Importing RTF to Scrivener: only from Word?

Hello,

I’m new to the forum, and I’ve been using Scrivener only for a few months now. I’m a writer, but I’m also an academic editor, and I’m trying to create a good workflow for our editing. We mainly work with digital documents, that have to be revised by multiple readers. Each of them writes their own comments, sometimes using text tools (like color change) or comments tools.

So, in order to trully put Scrivener to a real test, I’m importing some mid-production projects. I started by importing the documents to Scrivener, in order to divide them into more manageable chunks.

My experience, so far is this: although Scrivener can import .doc and .odt documents, it alters its original formatting: bullets, margins, text size… everything is a mess.

Since RTF is the best format for Scrivener, I opened my .doc documents and exported them to RTF. I used Neo Office, Pages and Mariner Write. The result was chaotic. None of them was able to export correctly neither the text format, nor the comments.

This morning I came into my Windows workstation (I only have Mac at home) and opened the same .doc documents, this time using Windows Microsoft Word 2007, and exported them as RTF. I imported them to Scrivener and this time, when I opened them, they were almost perfect: margins, text size… and all comments in their place. I’m still having problems with complex tables, but that’s a minor bug compared to the rest.

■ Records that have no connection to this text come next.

(** Adding the band of one step. *)
Lemma sweep_step op_mask b oh ot (linn rinn : bool) lx rx xs P Q P' Q' bds :
  b <= oh -> oh <= ot -> ot <= max_value ->
  row_emission op_mask INT32_MIN (if linn then lx else []) (if rinn then rx else []) xs ->
  (forall x y, P x y = linn && in_interval (oh, ot) y && covers lx x || P' x y) ->
  (forall x y, Q x y = rinn && in_interval (oh, ot) y && covers rx x || Q' x y) ->
  (forall x y, y < ot -> P' x y = false) -> (forall x y, y < ot -> Q' x y = false) ->
  sweep_emission op_mask ot P' Q' bds ->
  sweep_emission op_mask b P Q (if oh <? ot then ((oh, ot), xs) :: bds else bds).
Proof.
  intros Hb Ho Hm Hrow HP HQ HP' HQ' Hs. constructor.
  - destruct (Z.ltb_spec oh ot); simpl.
    + repeat split; try lia. apply Hs.
    + eapply increasing_weaken; [|apply Hs]. lia.
  - destruct (Z.ltb_spec oh ot); [constructor|]; try apply Hs.
    split; [done|]. split; apply Hrow.
  - intros x y. rewrite HP, HQ. destruct (Z.ltb_spec y ot) as [Hy|Hy].
    + rewrite HP', HQ', !orb_false_r by done.
      pose proof (in_bands_below _ _ x y (sweep_increasing _ _ _ _ _ Hs) Hy) as Hno.
      pose proof (row_covers _ _ _ _ _ Hrow x) as Hx.
      destruct (Z.ltb_spec oh ot); simpl; rewrite Hno, ?orb_false_r, ?Hx.
      * destruct (in_interval (oh, ot) y), linn, rinn; simpl; done.
      * assert (in_interval (oh, ot) y = false) as -> by (unfold in_interval; simpl; interval_cases; lia || done).
        by rewrite !andb_false_r.
    + assert (in_interval (oh, ot) y = false) as E by (unfold in_interval; simpl; interval_cases; lia || done).
      rewrite !E, !andb_false_r; simpl. rewrite <- (sweep_pixels _ _ _ _ _ Hs).
      destruct (oh <? ot); simpl; [by rewrite E|done].
Qed.

Lemma prepare_base l r n :
  inside n = lhs_before_rhs \/ inside n = lhs_after_rhs \/ inside n = lhs_coincide_rhs ->
  let lrow := match rects l with c :: _ => (tleft l c, tright l c) | [] => (max_value, max_value) end in
  let rrow := match rects r with c :: _ => (tleft r c, tright r c) | [] => (max_value, max_value) end in
  SpannerInner_prepare (SpannerInner_new l r) (inside n) =
  mkSpanner (mkSpannerBase (if left_in n then lrow.1 else max_value) (if left_in n then lrow.2 else max_value)
                           (if right_in n then rrow.1 else max_value) (if right_in n then rrow.2 else max_value)) l r.
Proof.
  unfold SpannerInner_prepare, left_in, right_in. intros [-> | [-> | ->]]; simpl; done.
Qed.

Lemma outer_rel_base s l r lws rws :
  outer_rel (lhs s) (lhs_head (sp_base s)) (lhs_tail (sp_base s)) lws l ->
  outer_rel (rhs s) (rhs_head (sp_base s)) (rhs_tail (sp_base s)) rws r ->
  sp_base s = base_of l r.
Proof.
  destruct s as [[] ? ?]; unfold outer_rel, base_of; simpl; intros [_ H1] [_ H2].
  destruct lws, rws; naive_solver.
Qed.

Lemma rows_rects_nil ws : rows_rects ws = [] <-> ws = [].
Proof. destruct ws; simpl; split; done. Qed.

Lemma length_rows_rects ws : (length ws <= length (rows_rects ws))%nat.
Proof.
  induction ws as [|w ws IH]; [done|]. unfold rows_rects in *; simpl. rewrite length_app. lia.
Qed.

Lemma first_xs_length g ws : (length (first_xs g ws) <= length (rows_rects ws))%nat.
Proof.
  destruct ws as [|w ws]; [simpl; lia|]. unfold rows_rects, row_xs; simpl.
  rewrite length_map, length_app. lia.
Qed.

(** The state of the outer loop: two cursors with their rows. *)
Record outer_state (b : Z) (s : Spanner) (lws rws : list row) (l r : list interval) : Prop := {
  os_lrows : rows_ok (lhs s) lws;
  os_rrows : rows_ok (rhs s) rws;
  os_lrel : outer_rel (lhs s) (lhs_head (sp_base s)) (lhs_tail (sp_base s)) lws l;
  os_rrel : outer_rel (rhs s) (rhs_head (sp_base s)) (rhs_tail (sp_base s)) rws r;
  os_linc : increasing b l;
  os_rinc : increasing b r }.

Definition left_pixels (s : Spanner) (lws : list row) := pending (lhs s) lws (lhs_head (sp_base s)).
Definition right_pixels (s : Spanner) (rws : list row) := pending (rhs s) rws (rhs_head (sp_base s)).

(** The row that one iteration of the outer loop sweeps. *)
Lemma outer_row op_mask b s lws rws l r n l' r' top bottom :
  outer_state b s lws rws l r -> l <> [] \/ r <> [] ->
  merge_step l r = (n, l', r') ->
  exists xs,
    row_emission op_mask INT32_MIN (if left_in n then first_xs (lhs s) lws else [])
      (if right_in n then first_xs (rhs s) rws else []) xs /\
    forall S (R : Rasterizer S) (acc : S),
      inner_loop (fuel_for (count (lhs s) + count (rhs s))) op_mask top bottom
        (SpannerInner_prepare (SpannerInner_new (lhs s) (rhs s)) (inside n)) acc =
      Some (foldl rasterize acc (if top <? bottom then strip top bottom xs else [])).
Proof.
  intros [Hlw Hrw Hlr Hrr Hl Hr] Hne Hstep.
  pose proof (merge_inside _ _ _ _ _ _ (merge_step_ok _ _ _ _ _ _ Hl Hr Hne Hstep)) as Hin.
  unfold merge_step in Hstep. destruct (SpannerBase_next (base_of l r)) as [n0 b0] eqn:Hn. simplify_eq.
  destruct (merge_sides _ _ _ _ _ Hl Hr Hne Hn) as [Hsl Hsr].
  rewrite (prepare_base _ _ _ Hin).
  pose proof (prepare_rel _ _ _ _ _ _ _ _ _ _ Hlw Hlr Hsl) as HL.
  pose proof (prepare_rel _ _ _ _ _ _ _ _ _ _ Hrw Hrr Hsr) as HR.
  assert (Hfx : forall g ws (c : bool), rows_ok g ws -> increasing INT32_MIN (if c then first_xs g ws else [])).
  { intros g [|w ws] [] Hok; simpl; try done. by apply (rows_ok_first g w ws). }
  assert (Hnx : forall g h t ws y (c more : bool) oh ot a, outer_rel g h t ws y -> side_ok c more oh ot a y ->
     c = true -> (if c then first_xs g ws else []) <> []).
  { intros g h t [|w ws] y c more oh ot a Hrel Hs ->; [|done].
    destruct Hrel as [_ (-> & _)]. by destruct (side_inn _ _ _ _ _ _ Hs eq_refl). }
  apply (inner_loop_spec op_mask top bottom _ INT32_MIN); simpl; auto.
  - assert (left_in n = true \/ right_in n = true) as [E|E];
      [unfold left_in, right_in; destruct Hin as [-> | [-> | ->]]; simpl; auto| |]; [left|right]; eauto.
  - etransitivity; [apply merge_measure_bound|].
    unfold fuel_for, count. destruct Hlr as [-> _], Hrr as [-> _].
    pose proof (first_xs_length (lhs s) lws). pose proof (first_xs_length (rhs s) rws).
    destruct (left_in n), (right_in n); simpl length; lia.
Qed.

(** One step of the outer spanner. *)
Lemma outer_next b s lws rws l r n l' r' :
  outer_state b s lws rws l r -> l <> [] \/ r <> [] ->
  merge_step l r = (n, l', r') ->
  exists s' lws' rws',
    Spanner_next s = (n, s') /\ outer_state (out_tail n) s' lws' rws' l' r' /\
    (forall x y, left_pixels s lws x y = left_in n && in_interval (out_head n, out_tail n) y
       && covers (first_xs (lhs s) lws) x || left_pixels s' lws' x y) /\
    (forall x y, right_pixels s rws x y = right_in n && in_interval (out_head n, out_tail n) y
       && covers (first_xs (rhs s) rws) x || right_pixels s' rws' x y) /\
    (forall x y, y < out_tail n -> left_pixels s' lws' x y = false) /\
    (forall x y, y < out_tail n -> right_pixels s' rws' x y = false).
Proof.
  intros [Hlw Hrw Hlr Hrr Hl Hr] Hne Hstep.
  pose proof (merge_step_ok _ _ _ _ _ _ Hl Hr Hne Hstep) as Hm.
  unfold merge_step in Hstep. unfold Spanner_next. rewrite (outer_rel_base s l r _ _ Hlr Hrr).
  destruct (SpannerBase_next (base_of l r)) as [n0 b0] eqn:Hn. simplify_eq.
  destruct (merge_sides _ _ _ _ _ Hl Hr Hne Hn) as [Hsl Hsr].
  destruct (next_fields _ _ _ _ _ Hl Hr Hne Hn) as (Ht1 & Ht2 & _ & _).
  destruct (if more_lhs n then Spanner_advance _ else _) as [[g1 h1] t1] eqn:E1.
  destruct (if more_rhs n then Spanner_advance _ else _) as [[g2 h2] t2] eqn:E2.
  destruct (outer_rel_next _ _ _ _ _ _ _ _ _ _ _ _ _ _ _ Hlw Hlr Hl Hsl Ht1 (merge_order _ _ _ _ _ _ Hm) E1)
    as (Hlw' & Hlr' & HP & HP' & _).
  destruct (outer_rel_next _ _ _ _ _ _ _ _ _ _ _ _ _ _ _ Hrw Hrr Hr Hsr Ht2 (merge_order _ _ _ _ _ _ Hm) E2)
    as (Hrw' & Hrr' & HQ & HQ' & _).
  eexists _, _, _; split; [reflexivity|]. split; [|done].
  constructor; simpl; eauto using merge_left, merge_right.
Qed.

Lemma outer_done b s lws rws l r :
  outer_state b s lws rws l r -> Spanner_isDone s = true <-> l = [] /\ r = [].
Proof.
  intros [_ _ [Hl Hl'] [Hr Hr'] _ _]. unfold Spanner_isDone, count. rewrite Hl, Hr.
  rewrite andb_true_iff, !Nat.eqb_eq, !length_zero_iff_nil, !rows_rects_nil.
  destruct lws, rws; naive_solver.
Qed.

Lemma outer_loop_spec op_mask fuel b s lws rws l r :
  outer_state b s lws rws l r -> l <> [] \/ r <> [] -> (merge_measure l r <= fuel)%nat ->
  exists bds, sweep_emission op_mask b (left_pixels s lws) (right_pixels s rws) bds /\
    forall S (R : Rasterizer S) (acc : S),
      outer_loop fuel op_mask s acc = Some (foldl rasterize acc (concat (map band_rects bds))).
Proof.
  revert b s lws rws l r; induction fuel as [|fuel IH]; intros b s lws rws l r Hs Hne Hfuel.
  { unfold merge_measure in Hfuel. destruct l, r; simpl in Hfuel; try lia. destruct Hne; done. }
  destruct (merge_step l r) as [[n l'] r'] eqn:Hstep.
  pose proof (merge_step_ok _ _ _ _ _ _ (os_linc _ _ _ _ _ _ Hs) (os_rinc _ _ _ _ _ _ Hs) Hne Hstep) as Hm.
  destruct (outer_row op_mask _ _ _ _ _ _ _ _ _ (out_head n) (out_tail n) Hs Hne Hstep) as (xs & Hxs & Hinner).
  destruct (outer_next _ _ _ _ _ _ _ _ _ Hs Hne Hstep) as (s' & lws' & rws' & Hn & Hs' & HP & HQ & HP' & HQ').
  pose proof (outer_done _ _ _ _ _ _ Hs') as Hdone.
  assert (exists bds, sweep_emission op_mask (out_tail n) (left_pixels s' lws') (right_pixels s' rws') bds /\
    forall S (R : Rasterizer S) (acc : S),
      (if Spanner_isDone s' then Some acc else outer_loop fuel op_mask s' acc) =
      Some (foldl rasterize acc (concat (map band_rects bds)))) as (bds & Hbds & Hrun).
  { destruct (Spanner_isDone s').
    - destruct (proj1 Hdone eq_refl) as [-> ->]. exists []. split; [|done].
      destruct Hs' as [_ _ [_ HL] [_ HR] _ _].
      destruct lws'; [|by destruct HL as (_ & _ & ?)]. destruct rws'; [|by destruct HR as (_ & _ & ?)].
      constructor; [done|constructor|].
      intros x y. unfold left_pixels, right_pixels, pending; simpl. by rewrite !andb_false_r.
    - destruct (IH _ s' lws' rws' l' r' Hs') as (bds & ? & ?); [|pose proof (merge_decr _ _ _ _ _ _ Hm); lia|eauto].
      destruct l', r'; try (by left); try (by right). by pose proof (proj2 Hdone (conj eq_refl eq_refl)). }
  eexists; split; [eapply sweep_step; eauto using merge_head, merge_order, merge_bound|].
  intros S R acc. simpl. rewrite Hn, Hinner, Hrun.
  destruct (out_head n <? out_tail n); simpl; [|done]. by rewrite foldl_app.
Qed.

(** The sweep over two cursors that hold rows: it ends, and hands the rasterizer
    the bands of the combined region. *)
Lemma run_spec op_mask l r lws rws :
  rects l = rows_rects lws -> rects r = rows_rects rws ->
  rows_ok l lws -> rows_ok r rws -> lws <> [] \/ rws <> [] ->
  exists bds, sweep_emission op_mask INT32_MIN (in_rows l lws) (in_rows r rws) bds /\
    forall S (R : Rasterizer S) (acc : S),
      run op_mask l r acc = Some (foldl rasterize acc (concat (map band_rects bds))).
Proof.
  intros Hl Hr Hlok Hrok Hne.
  set (s := Spanner_new l r).
  assert (Hrel : forall g ws, rects g = rows_rects ws ->
    let '(h, t) := match rects g with c :: _ => (ttop g c, tbottom g c) | [] => (max_value, max_value) end in
    outer_rel g h t ws (map (row_y g) ws)).
  { intros g [|w ws] Hg; unfold outer_rel; rewrite Hg; simpl; [done|]. repeat split; done || lia. }
  assert (Hs : outer_state INT32_MIN s lws rws (map (row_y l) lws) (map (row_y r) rws)).
  { pose proof (Hrel l lws Hl) as HL. pose proof (Hrel r rws Hr) as HR.
    unfold s, Spanner_new.
    destruct (match rects l with [] => _ | _ => _ end) as [lh lt].
    destruct (match rects r with [] => _ | _ => _ end) as [rh rt].
    constructor; simpl; try done; apply Hlok || apply Hrok. }
  assert (Hpend : forall g ws x y, rects g = rows_rects ws -> rows_ok g ws ->
    pending g ws (match rects g with c :: _ => ttop g c | [] => max_value end) x y = in_rows g ws x y).
  { intros g ws x y Hg (_ & Hi & _). unfold pending. rewrite Hg.
    destruct (in_rows g ws x y) eqn:E; [|by rewrite andb_false_r].
    destruct (in_rows_from g ws _ x y Hi E) as [_ Hh]. rewrite andb_true_r. apply Z.leb_le.
    destruct ws; simpl in *; done. }
  destruct (outer_loop_spec op_mask (fuel_for (count l + count r)) _ _ _ _ _ _ Hs) as (bds & Hbds & Hrun).
  - destruct lws, rws; simpl; try (by left); try (by right). destruct Hne; done.
  - etransitivity; [apply merge_measure_bound|]. unfold fuel_for, count. rewrite Hl, Hr, !length_map.
    pose proof (length_rows_rects lws). pose proof (length_rows_rects rws). lia.
  - exists bds. split; [|done]. destruct Hbds as [Hi Hb Hp]. constructor; [done|done|].
    intros x y. rewrite Hp. unfold left_pixels, right_pixels, s, Spanner_new.
    rewrite <- (Hpend l lws x y Hl Hlok), <- (Hpend r rws x y Hr Hrok).
    destruct (rects l), (rects r); done.
Qed.

End Outer.

(** ** Arrays of rectangles in span order *)

Section Spans.

Context (g : region).

(** A rectangle whose translated extents are ordered and start below [max_value]. *)
Definition rect_ok (r : rect) : Prop :=
  tleft g r <= tright g r /\ ttop g r <= tbottom g r /\ tleft g r < max_value /\ ttop g r < max_value.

I would like to know if you have discussed this before, if I’m right when I say that the only good RTF are the ones that come directly from Microsoft Word, or if there’s any chance that I can export good complex RTF from Neo Office or Pages. I’m asking this because I categorically refuse to buy a Microsoft Word licence only to export RTF.

Thank you.

Pages is terrible when it comes to RTF - Pages is designed almost solely for those who want to exchange documents with Word users or not at all.

I haven’t tried Mariner Write for a while so will have to test that, but I just tested OpenOffice - on which NeoOffice is built - and it seems that its RTF exporter is terrible, even worse than that of Pages. The formatting - which wasn’t very complicated - was completely messed up.

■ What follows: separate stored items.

Lemma consumer_attachBuffer_safe pending c out b : invariant pending c -> settled pending c -> invariant pending (attachBuffer c out b).2.
Proof.
  intros Hinv Hset. unfold attachBuffer. destruct (negb out); [done|]. destruct b as [b|]; [|done].
  destruct (mSharedBufferMode c) eqn:Em; [done|]. destruct (_ <=? _); [done|]. destruct (negb _); [done|].
  set (f := fun s : BufferSlot.t => _). pose proof (inv_pools _ _ Hinv) as Hp. pose proof (pools_sorted _ _ Hp) as [Sa Sb Sc Sd].
  assert (Hput : forall s fr fb, valid_slot s -> s ∉ mActiveBuffers c -> s ∉ mUnusedSlots c -> state_at c s = BufferState.new ->
    StdSet.ordered fr -> NoDup fb -> s ∉ fr -> s ∉ fb -> (forall x, x <> s -> (x ∈ fr <-> x ∈ mFreeSlots c) /\ (x ∈ fb <-> x ∈ mFreeBuffers c)) ->
    invariant pending (moved s f (mUnusedSlots c) fr fb (StdSet.insert s (mActiveBuffers c)) c)).
  { intros s fr fb Hv Hna Hnu Hst Hfr Hfb Hnf Hnb Hsame. apply invariant_moved; auto with containers.
    - by eapply not_pending.
    - intros x Hx. rewrite StdSet.elem_of_insert. destruct (Hsame x Hx). tauto.
    - intros Hs. exfalso. apply Hna. by eapply shared_is_active.
    - do 3 right. rewrite StdSet.elem_of_insert. split_and!; try tauto. split; [do 2 right; left|left; by eexists].
      cbn. unfold state_at in Hst. by rewrite Hst. }
  unfold attachBuffer_find. destruct (mFreeSlots c) as [|s fr] eqn:Efr.
  - destruct (mFreeBuffers c) as [|s fb] eqn:Efb; [done|]. cbn [snd]. assert (Hin : s ∈ mFreeBuffers c) by (rewrite Efb; left).
    destruct (placed_buffer _ _ s Hp Hin) as (Hv & Hnu & Hnf & Hna & Hst & _). apply NoDup_cons in Sc as [Hnr Sc].
    rewrite filter_ne_cons by done.
    eapply invariant_ext; [|apply (Hput s [] fb)]; try done; [|set_solver|set_solver].
    rewrite set_slot_as, moved_as by done. unfold view_of. cbn -[StdSet.insert]. by rewrite Efr.
  - cbn [snd]. assert (Hin : s ∈ mFreeSlots c) by (rewrite Efr; left).
    destruct (placed_free _ _ s Hp Hin) as (Hv & Hnu & Hnb & Hna & Hst & _). rewrite <- Efr in *.
    eapply invariant_ext; [|apply (Hput s (StdSet.erase s (mFreeSlots c)) (mFreeBuffers c))]; auto with containers.
    + rewrite StdSet.elem_of_erase. tauto.
    + intros x Hx. rewrite StdSet.elem_of_erase. tauto.
Qed.

Lemma releaseBuffer_safe pending c slot frame fence dpy egl : invariant pending c ->
  invariant pending (releaseBuffer c slot frame fence dpy egl).2.
Proof.
  intros Hinv. unfold releaseBuffer. cbv zeta. destruct ((slot <? 0) || _ || _) eqn:Er; [done|].
  apply orb_false_iff in Er as [Er _]. apply in_range_valid in Er as Hv. destruct (_ && _); [done|].
  destruct (BufferState.isAcquired _) eqn:Ed; [|done]. cbn [negb snd].
  pose proof (acquired_active _ _ _ Hinv Hv Ed) as Ha. pose proof (pools_length _ _ (inv_pools _ _ Hinv)) as Hlen.
  eapply invariant_ext; [apply view_notify|]. eapply invariant_ext; [apply view_emit|].
  set (f := fun s : BufferSlot.t => _).
  eapply invariant_ext; [apply (settle_slot_view slot f c Hv Hlen)|].
  assert (HQ : BufferState.mQueueCount (state_at c slot) = queued_in slot (mQueue c)) by (by apply (queue_counts _ (inv_queue _ _ Hinv))).
  destruct (placed_active _ _ _ (inv_pools _ _ Hinv) Ha) as (_ & _ & Hnf & _ & Hu & _).
  assert (Hnp : slot ∉ pending).
  { intros Hin. destruct (mIsAbandoned c) eqn:Hab; [by apply Hnf, (pending_abandoned _ _ (inv_pending _ _ Hinv))|]. destruct (pending_dequeued _ _ (inv_pending _ _ Hinv) _ Hin Hab) as (_ & _ & _ & Hac & _).
    unfold BufferState.isAcquired in Ed. bool_to_prop. lia. }
  destruct (acquired_in_use _ Hu Ed) as [Hst|[Hsh (C1 & C2 & C3)]]; unfold state_at in *.
  - apply give_back_safe; try done; unfold state_at; cbn; rewrite ?Hst in *; try done.
  - apply give_back_safe; try done; unfold counts_ok, state_at; cbn; auto with containers. congruence.
Qed.

(** ** Limits *)

Lemma setMaxBufferCount_safe pending c n : invariant pending c -> settled pending c -> invariant pending (setMaxBufferCount c n).2.
Proof.
  intros Hinv Hset. unfold setMaxBufferCount. destruct (_ || _); [done|]. destruct (negb _); [done|]. destruct (_ <? _); [done|].
  cbv zeta. pose proof (adjust_safe pending (getMaxBufferCountLocked_for c (mAsyncMode c) (mDequeueBufferCannotBlock c) n - getMaxBufferCountLocked c) c Hinv Hset) as H.
  destruct (adjustAvailableSlotsLocked _ c) as [ok c']. destruct ok; [|done]. eapply invariant_ext; [|exact H]. done.
Qed.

So I’m afraid the programs you have tried so far do indeed create poor RTF. However, there are other programs that create good RTF other than Microsoft Word. Two of the best on the Mac are:

Nisus Writer - www.nisus.com
Mellel - www.redlers.com

Both are affordable and much better Word alternatives than NeoOffice in my opinion.

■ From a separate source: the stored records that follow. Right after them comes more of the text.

(* ===== verification/BufferQueueSystemSafety.v ===== *)
(** * The interleaved buffer queue keeps the invariant

    Every step of the system of BufferQueueSystem.v keeps the invariant, under the
    conditions of [legal]: what the callers owe to the queue (a producer uses the slots
    it was given only), and the situations in which the code itself loses the
    invariant, which BufferQueueFindings.v shows one by one. *)

From S2P Require Import Prelude Geometry RegionHelper Region BufferSlot OccupancyTracker BufferQueueCore.
From S2P Require Import BufferQueueProducer BufferQueueConsumer BufferQueueInvariant BufferQueueCoreSafety.
From S2P Require Import BufferQueueProducerSafety BufferQueueQueueSafety BufferQueueConsumerSafety.
From S2P Require Import BufferQueueSystem.
Import BufferQueueCore BufferQueueProducer.

(** ** The order of the pending slots does not matter *)

Lemma invariant_perm l l' c : l ≡ₚ l' -> invariant l c -> invariant l' c.
Proof.
  intros Hp [[P1 P2 P3 P4 P5 P6 P7] Hq Hs [Q1 Q2 Q3 Q4 Q5]].
  assert (Hin : forall s, s ∈ l' <-> s ∈ l) by (intros; by rewrite Hp).
  constructor; [constructor; auto|done|done|constructor].
  - intros s Hv. specialize (P7 s Hv). unfold slot_placed, slot_active in *. by rewrite Hin.
  - by rewrite <- Hp.
  - intros s ?%Hin. auto.
  - intros s ?%Hin. auto.
  - intros s ?%Hin. auto.
  - intros Hne. apply Q5. intros ->. apply Hne. symmetry. by apply Permutation_nil_l.
Qed.

Lemma not_allocating_nil l c : invariant l c -> mIsAllocating c = false -> l = [].
Proof.
  intros Hinv Hal. destruct l; [done|]. pose proof (pending_flag _ _ (inv_pending _ _ Hinv) ltac:(done)). congruence.
Qed.

Lemma settled_nil c : settled [] c.
Proof. by right. Qed.
(** whether a frame of slot [s], already known to the consumer, is on its way *)
Definition in_flight (c : BufferQueueCore.t) (s : Z) : bool :=
  existsb (fun i => BufferItem.mAcquireCalled i && (BufferItem.mSlot i =? s)) (mQueue c).

(** The mask that [getReleasedBuffers] returns has the bit of a slot set exactly
    when the consumer need not keep the slot's buffer: it has not acquired the buffer
    now in the slot, and no queued frame will hand it that buffer without sending it
    again. *)
Theorem released_mask_exact (c : BufferQueueCore.t) (s : Z) : valid_slot s -> mIsAbandoned c = false ->
  exists mask, BufferQueueConsumer.getReleasedBuffers c true = (NO_ERROR, mask) /\
    Z.testbit mask s = negb (BufferSlot.mAcquireCalled (slot_at c s)) && negb (in_flight c s).
Proof.
  intros Hs Ha. unfold BufferQueueConsumer.getReleasedBuffers. rewrite Ha. cbn [negb]. eexists. split; [reflexivity|]. unfold in_flight.
  assert (Hq : forall q m, Z.testbit (foldl (fun mask item => if BufferItem.mAcquireCalled item
      then Z.land mask (uint64 (Z.lnot (Z.shiftl 1 (BufferItem.mSlot item)))) else mask) m q) s =
    Z.testbit m s && negb (existsb (fun i => BufferItem.mAcquireCalled i && (BufferItem.mSlot i =? s)) q)).
  { induction q as [|i q IH]; intros m; simpl; [by rewrite andb_true_r|]. rewrite IH.
    destruct (BufferItem.mAcquireCalled i); cbn; [|done]. rewrite testbit_clear by done. by rewrite negb_orb, andb_assoc. }
  rewrite Hq. f_equal. unfold BufferQueueConsumer.released_mask. pose proof Hs as [H0 H1].
  rewrite released_mask_bits by lia. rewrite Z.bits_0. cbn [orb]. rewrite bool_decide_eq_true_2; [done|].
  apply elem_of_seqZ. lia.
Qed.

Lemma released_mask_exact_witness :
  exists mask, BufferQueueConsumer.getReleasedBuffers (mCore (producer (after two_frames))) true = (NO_ERROR, mask) /\
    Z.testbit mask 1 = negb (BufferSlot.mAcquireCalled (slot_at (mCore (producer (after two_frames))) 1)) &&
                       negb (in_flight (mCore (producer (after two_frames))) 1).
Proof.
  apply (released_mask_exact (mCore (producer (after two_frames))) 1); [unfold valid_slot, NUM_BUFFER_SLOTS; lia|vm_compute; reflexivity].
Defined.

If you don’t need footnotes and suchlike, there is also:

Bean - www.bean-osx.com

Bean is free, and an excellent rich text application.

Hope that helps.
All the best,
Keith

Thanks, Keith. I’ll try those programs right away. In the meantime, I made another test: I created the RTF from Word for Mac and, guess what? It’s not as bad as NeoOffice, but it’s still not as good as Word for Windows, since I can see all my numbered paragraphs correctly, but not my bulleted paragraphs (the bullet gets lost in the way). At least, now I know a little bit more on RTF.

Thanks again!

Hello, Keith,

I’ve tested Mellel and Bean. The problem is the way the interpret the original .doc document. Mellel is a complete disaster; it can’t even recognize at all .docx. Bean works better with .docx, since all bullets are visible. Problems: all numbered paragraphs are automatically converted to bulleted paragraphs; it doesn’t seem to recognize comments. It’s so much better to import tables, though, even better than Word 2007 for Windows.

In a couple of hours I’ll see what Nisus can do.

Thanks!

Last update: Nisus imports .docx the same way Bean does; no difference there. One advantage: it’s the only software able to interpret both comments and track changes options, but only when reading a RTF document. Nevertheless, all numbered paragraphs are turned into bulleted paragraphs, therefore, still no improvement.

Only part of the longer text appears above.